Instructions to follow =>
Whatever appears in the entries must be given again exactly.
___ Input data ___
(** X18: on a host whose [-S] listing shows, line by line, the two rules of
    every pair that the links' mapping sets compile to, a whole pass of
    [ApplyNetmapRules] runs the listing and no other command, and returns
    no error: no rule is added or removed.  The links compile to at least
    one pair, interfaces and expanded addresses are ASCII and free of white
    space, and no set triggers the fallback.  The statement is about the
    commands and the result, which the lines of debug mode do not touch. *)
Theorem ApplyNetmapRulesOfLinks_settled
    (links : list (string * link.Link)) (st : state World) (w : World) :
  compiledOf links <> [] ->
  Forall fieldsOnly (compiledOf links) ->
  Forall (fun entry =>
            Forall (fun set => fallsBack (fst entry) (snd set) = false)
                   (link.Netmap6 (snd entry)))
         links ->
  Output ["ip6tables"; "-t"; "nat"; "-S"] (world st)
  = (w, listing (flat_map savedLines (compiledOf links)), None) ->
  world (fst (ApplyNetmapRulesOfLinks Output CombinedOutput links st)) = w
  /\ invocations (trace (fst (ApplyNetmapRulesOfLinks Output CombinedOutput links st)))
     = invocations (trace st) ++ [["ip6tables"; "-t"; "nat"; "-S"]]
  /\ snd (ApplyNetmapRulesOfLinks Output CombinedOutput links st) = Returned None.
Proof.
  intros Hne Hf Hq Ho.
  unfold ApplyNetmapRulesOfLinks, getCurrentNetmapRules, invoke.
  rewrite Ho, (parseNetmapRulesFromSaves_listing _ Hf).
  assert (Hrules : flat_map compiledRules (compiledOf links) <> []).
  { destruct (compiledOf links) as [|[[iface a] b] pairs]; [congruence|discriminate]. }
  destruct (flat_map compiledRules (compiledOf links)) as [|r rs] eqn:E; [congruence|].
  cbn [length Nat.ltb Nat.leb].
  rewrite (generateRules_quiet links _ Hq), E.
  rewrite ApplyNetmapRules_same by discriminate. cbn [fst snd world trace].
  rewrite invocations_app. repeat split; reflexivity.
Qed.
___
Solution to this task =>
(** X18: on a host whose [-S] listing shows, line by line, the two rules of
    every pair that the links' mapping sets compile to, a whole pass of
    [ApplyNetmapRules] runs the listing and no other command, and returns
    no error: no rule is added or removed.  The links compile to at least
    one pair, interfaces and expanded addresses are ASCII and free of white
    space, and no set triggers the fallback.  The statement is about the
    commands and the result, which the lines of debug mode do not touch. *)
Theorem ApplyNetmapRulesOfLinks_settled
    (links : list (string * link.Link)) (st : state World) (w : World) :
  compiledOf links <> [] ->
  Forall fieldsOnly (compiledOf links) ->
  Forall (fun entry =>
            Forall (fun set => fallsBack (fst entry) (snd set) = false)
                   (link.Netmap6 (snd entry)))
         links ->
  Output ["ip6tables"; "-t"; "nat"; "-S"] (world st)
  = (w, listing (flat_map savedLines (compiledOf links)), None) ->
  world (fst (ApplyNetmapRulesOfLinks Output CombinedOutput links st)) = w
  /\ invocations (trace (fst (ApplyNetmapRulesOfLinks Output CombinedOutput links st)))
     = invocations (trace st) ++ [["ip6tables"; "-t"; "nat"; "-S"]]
  /\ snd (ApplyNetmapRulesOfLinks Output CombinedOutput links st) = Returned None.
Proof.
  intros Hne Hf Hq Ho.
  unfold ApplyNetmapRulesOfLinks, getCurrentNetmapRules, invoke.
  rewrite Ho, (parseNetmapRulesFromSaves_listing _ Hf).
  assert (Hrules : flat_map compiledRules (compiledOf links) <> []).
  { destruct (compiledOf links) as [|[[iface a] b] pairs]; [congruence|discriminate]. }
  destruct (flat_map compiledRules (compiledOf links)) as [|r rs] eqn:E; [congruence|].
  cbn [length Nat.ltb Nat.leb].
  rewrite (generateRules_quiet links _ Hq), E.
  rewrite ApplyNetmapRules_same by discriminate. cbn [fst snd world trace].
  rewrite invocations_app. repeat split; reflexivity.
Qed.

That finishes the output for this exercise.